◆ Directions
Every line below that has "Lemma" in it should be copied.

[[ Records shown open ]]

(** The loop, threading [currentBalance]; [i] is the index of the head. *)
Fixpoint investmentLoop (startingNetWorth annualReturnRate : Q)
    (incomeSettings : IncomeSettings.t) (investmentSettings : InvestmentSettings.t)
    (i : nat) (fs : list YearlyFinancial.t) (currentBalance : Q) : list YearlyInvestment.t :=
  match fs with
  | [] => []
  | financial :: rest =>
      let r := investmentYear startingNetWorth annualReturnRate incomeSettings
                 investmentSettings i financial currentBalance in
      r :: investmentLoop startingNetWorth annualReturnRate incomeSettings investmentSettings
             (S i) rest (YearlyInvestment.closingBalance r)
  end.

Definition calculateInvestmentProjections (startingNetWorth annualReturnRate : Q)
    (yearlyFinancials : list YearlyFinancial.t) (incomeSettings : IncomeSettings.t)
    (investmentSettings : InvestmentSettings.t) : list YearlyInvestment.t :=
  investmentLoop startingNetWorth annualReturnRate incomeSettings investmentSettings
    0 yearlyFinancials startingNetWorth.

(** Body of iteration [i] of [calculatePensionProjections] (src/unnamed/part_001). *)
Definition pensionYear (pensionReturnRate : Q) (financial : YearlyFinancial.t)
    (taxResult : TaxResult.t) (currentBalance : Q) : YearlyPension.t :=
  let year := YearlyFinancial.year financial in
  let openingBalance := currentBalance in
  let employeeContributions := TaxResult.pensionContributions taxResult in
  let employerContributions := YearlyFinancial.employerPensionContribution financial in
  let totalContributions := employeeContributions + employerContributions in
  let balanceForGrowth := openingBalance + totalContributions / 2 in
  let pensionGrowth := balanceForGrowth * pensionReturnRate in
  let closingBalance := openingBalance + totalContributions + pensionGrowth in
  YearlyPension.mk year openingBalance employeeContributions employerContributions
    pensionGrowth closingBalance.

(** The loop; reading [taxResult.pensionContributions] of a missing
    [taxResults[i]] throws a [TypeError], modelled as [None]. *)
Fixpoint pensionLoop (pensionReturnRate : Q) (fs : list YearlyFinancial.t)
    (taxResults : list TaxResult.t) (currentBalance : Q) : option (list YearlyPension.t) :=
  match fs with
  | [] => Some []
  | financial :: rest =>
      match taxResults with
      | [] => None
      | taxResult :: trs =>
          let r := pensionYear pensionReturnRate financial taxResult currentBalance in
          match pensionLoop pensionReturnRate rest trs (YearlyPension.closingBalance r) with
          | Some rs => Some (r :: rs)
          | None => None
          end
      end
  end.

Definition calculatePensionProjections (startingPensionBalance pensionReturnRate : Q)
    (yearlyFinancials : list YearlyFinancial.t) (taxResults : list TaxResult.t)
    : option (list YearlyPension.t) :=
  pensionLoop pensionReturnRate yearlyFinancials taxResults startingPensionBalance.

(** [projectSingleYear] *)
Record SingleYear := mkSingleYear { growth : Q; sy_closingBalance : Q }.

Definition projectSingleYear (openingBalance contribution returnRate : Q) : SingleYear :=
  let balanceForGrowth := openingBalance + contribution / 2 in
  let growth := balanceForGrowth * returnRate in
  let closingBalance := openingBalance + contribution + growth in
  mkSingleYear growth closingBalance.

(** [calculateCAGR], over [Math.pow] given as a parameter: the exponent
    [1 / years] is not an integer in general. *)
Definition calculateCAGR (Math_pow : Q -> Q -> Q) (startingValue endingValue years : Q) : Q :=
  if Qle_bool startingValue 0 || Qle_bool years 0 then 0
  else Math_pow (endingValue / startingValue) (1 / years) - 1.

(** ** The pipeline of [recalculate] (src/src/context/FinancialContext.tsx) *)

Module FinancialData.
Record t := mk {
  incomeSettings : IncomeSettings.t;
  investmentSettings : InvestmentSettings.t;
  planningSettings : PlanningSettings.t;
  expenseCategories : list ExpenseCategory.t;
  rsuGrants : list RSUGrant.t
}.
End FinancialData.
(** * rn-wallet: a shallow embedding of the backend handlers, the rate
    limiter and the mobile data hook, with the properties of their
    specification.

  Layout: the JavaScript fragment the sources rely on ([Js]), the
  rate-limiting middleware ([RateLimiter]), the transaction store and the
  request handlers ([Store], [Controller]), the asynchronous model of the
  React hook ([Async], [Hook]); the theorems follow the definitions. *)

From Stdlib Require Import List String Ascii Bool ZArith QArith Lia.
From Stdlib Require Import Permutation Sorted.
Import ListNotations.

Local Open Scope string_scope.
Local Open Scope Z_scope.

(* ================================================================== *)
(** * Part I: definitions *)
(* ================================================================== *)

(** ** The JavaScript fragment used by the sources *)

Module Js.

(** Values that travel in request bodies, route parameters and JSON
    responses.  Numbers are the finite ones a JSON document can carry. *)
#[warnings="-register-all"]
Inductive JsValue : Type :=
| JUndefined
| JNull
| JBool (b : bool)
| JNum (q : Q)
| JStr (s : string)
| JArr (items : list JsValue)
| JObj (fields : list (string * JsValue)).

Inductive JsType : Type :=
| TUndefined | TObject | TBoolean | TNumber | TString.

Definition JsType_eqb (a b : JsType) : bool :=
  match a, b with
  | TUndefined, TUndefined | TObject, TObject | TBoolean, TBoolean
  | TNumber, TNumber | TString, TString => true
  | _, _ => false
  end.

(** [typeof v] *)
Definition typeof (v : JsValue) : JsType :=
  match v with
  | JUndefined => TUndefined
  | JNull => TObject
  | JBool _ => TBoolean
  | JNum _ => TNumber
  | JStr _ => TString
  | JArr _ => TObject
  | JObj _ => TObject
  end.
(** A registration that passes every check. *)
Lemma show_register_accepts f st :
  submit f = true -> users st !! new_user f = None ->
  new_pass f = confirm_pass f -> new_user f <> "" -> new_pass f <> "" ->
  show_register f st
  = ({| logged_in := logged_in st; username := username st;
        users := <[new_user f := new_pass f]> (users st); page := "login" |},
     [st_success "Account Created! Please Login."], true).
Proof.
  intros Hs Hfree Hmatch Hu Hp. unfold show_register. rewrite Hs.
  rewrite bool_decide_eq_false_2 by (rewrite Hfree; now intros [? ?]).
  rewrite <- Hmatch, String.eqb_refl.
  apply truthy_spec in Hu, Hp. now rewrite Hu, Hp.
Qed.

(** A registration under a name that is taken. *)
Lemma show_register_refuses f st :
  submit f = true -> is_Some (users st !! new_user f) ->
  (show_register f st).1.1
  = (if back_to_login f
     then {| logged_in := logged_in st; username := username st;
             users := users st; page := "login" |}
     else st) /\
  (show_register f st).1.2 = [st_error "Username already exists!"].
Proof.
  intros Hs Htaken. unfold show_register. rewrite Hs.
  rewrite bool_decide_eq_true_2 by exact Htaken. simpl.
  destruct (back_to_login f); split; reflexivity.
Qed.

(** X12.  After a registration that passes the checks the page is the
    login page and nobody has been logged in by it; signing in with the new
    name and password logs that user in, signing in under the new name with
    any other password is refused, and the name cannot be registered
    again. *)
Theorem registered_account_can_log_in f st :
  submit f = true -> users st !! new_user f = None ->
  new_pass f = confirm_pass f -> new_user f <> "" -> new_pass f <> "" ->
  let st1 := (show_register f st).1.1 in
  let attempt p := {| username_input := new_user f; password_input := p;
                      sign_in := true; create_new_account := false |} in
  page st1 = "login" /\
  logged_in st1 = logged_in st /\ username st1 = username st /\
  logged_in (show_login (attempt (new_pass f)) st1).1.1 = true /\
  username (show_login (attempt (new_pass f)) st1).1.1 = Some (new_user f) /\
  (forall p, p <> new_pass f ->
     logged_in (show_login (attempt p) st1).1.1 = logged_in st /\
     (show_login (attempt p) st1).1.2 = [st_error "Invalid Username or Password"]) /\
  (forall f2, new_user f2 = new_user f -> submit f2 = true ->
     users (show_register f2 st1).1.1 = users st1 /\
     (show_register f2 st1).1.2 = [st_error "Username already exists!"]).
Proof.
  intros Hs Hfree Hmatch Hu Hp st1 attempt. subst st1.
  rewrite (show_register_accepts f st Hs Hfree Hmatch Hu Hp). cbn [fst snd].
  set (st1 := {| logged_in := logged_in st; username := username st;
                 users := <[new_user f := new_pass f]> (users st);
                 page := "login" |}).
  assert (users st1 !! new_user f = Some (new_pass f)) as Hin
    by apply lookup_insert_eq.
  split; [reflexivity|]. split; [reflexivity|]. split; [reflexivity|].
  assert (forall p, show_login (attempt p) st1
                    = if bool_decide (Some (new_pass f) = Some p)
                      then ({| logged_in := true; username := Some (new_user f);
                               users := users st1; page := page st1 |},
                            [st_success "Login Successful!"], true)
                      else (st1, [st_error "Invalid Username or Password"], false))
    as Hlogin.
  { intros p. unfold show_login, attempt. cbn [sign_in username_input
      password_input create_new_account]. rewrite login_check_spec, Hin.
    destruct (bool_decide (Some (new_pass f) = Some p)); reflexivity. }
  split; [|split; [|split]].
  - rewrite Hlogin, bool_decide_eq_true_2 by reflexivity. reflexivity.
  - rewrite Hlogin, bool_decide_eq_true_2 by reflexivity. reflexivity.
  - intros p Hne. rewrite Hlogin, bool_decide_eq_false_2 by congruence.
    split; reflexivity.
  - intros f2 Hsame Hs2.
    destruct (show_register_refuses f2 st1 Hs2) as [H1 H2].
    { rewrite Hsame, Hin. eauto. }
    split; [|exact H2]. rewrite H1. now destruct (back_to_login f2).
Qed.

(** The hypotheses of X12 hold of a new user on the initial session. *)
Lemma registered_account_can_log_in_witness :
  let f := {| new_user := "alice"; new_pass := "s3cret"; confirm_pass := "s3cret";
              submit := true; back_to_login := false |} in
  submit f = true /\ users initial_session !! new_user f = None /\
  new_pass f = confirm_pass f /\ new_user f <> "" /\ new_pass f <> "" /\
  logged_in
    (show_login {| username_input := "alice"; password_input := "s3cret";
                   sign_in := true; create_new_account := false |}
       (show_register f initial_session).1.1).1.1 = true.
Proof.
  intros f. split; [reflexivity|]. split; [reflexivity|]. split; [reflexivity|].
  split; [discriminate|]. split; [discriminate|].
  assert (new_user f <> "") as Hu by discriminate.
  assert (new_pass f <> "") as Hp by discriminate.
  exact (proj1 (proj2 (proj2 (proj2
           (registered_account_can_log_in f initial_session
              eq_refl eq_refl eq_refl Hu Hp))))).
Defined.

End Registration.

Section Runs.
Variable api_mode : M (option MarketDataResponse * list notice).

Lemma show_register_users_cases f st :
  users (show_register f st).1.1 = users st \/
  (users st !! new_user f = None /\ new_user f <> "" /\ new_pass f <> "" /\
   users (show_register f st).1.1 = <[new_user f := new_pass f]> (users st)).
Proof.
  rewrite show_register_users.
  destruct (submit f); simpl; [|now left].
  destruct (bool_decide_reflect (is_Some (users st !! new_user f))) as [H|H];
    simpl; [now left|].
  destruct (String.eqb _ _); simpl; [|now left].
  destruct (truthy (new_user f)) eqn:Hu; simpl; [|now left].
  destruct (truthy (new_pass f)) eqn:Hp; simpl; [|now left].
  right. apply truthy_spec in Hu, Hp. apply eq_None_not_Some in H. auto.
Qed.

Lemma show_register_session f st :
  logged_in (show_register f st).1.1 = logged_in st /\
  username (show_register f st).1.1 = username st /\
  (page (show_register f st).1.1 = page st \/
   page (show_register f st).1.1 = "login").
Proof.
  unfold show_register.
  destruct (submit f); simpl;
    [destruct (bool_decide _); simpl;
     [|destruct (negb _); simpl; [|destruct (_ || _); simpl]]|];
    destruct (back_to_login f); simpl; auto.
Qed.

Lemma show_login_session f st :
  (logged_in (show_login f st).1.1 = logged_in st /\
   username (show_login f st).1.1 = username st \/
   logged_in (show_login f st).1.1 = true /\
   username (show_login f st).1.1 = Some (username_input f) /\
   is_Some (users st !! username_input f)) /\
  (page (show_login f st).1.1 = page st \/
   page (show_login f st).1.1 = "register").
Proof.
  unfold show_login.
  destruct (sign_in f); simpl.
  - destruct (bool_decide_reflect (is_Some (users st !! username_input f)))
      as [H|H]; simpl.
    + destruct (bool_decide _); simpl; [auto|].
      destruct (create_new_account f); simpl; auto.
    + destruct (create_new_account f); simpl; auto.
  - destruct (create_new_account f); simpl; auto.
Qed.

[[ Records shown closed ]]

◆ Answer area
Lemma show_register_accepts f st :
Lemma show_register_refuses f st :
Lemma registered_account_can_log_in_witness :
Lemma show_register_users_cases f st :
Lemma show_register_session f st :
Lemma show_login_session f st :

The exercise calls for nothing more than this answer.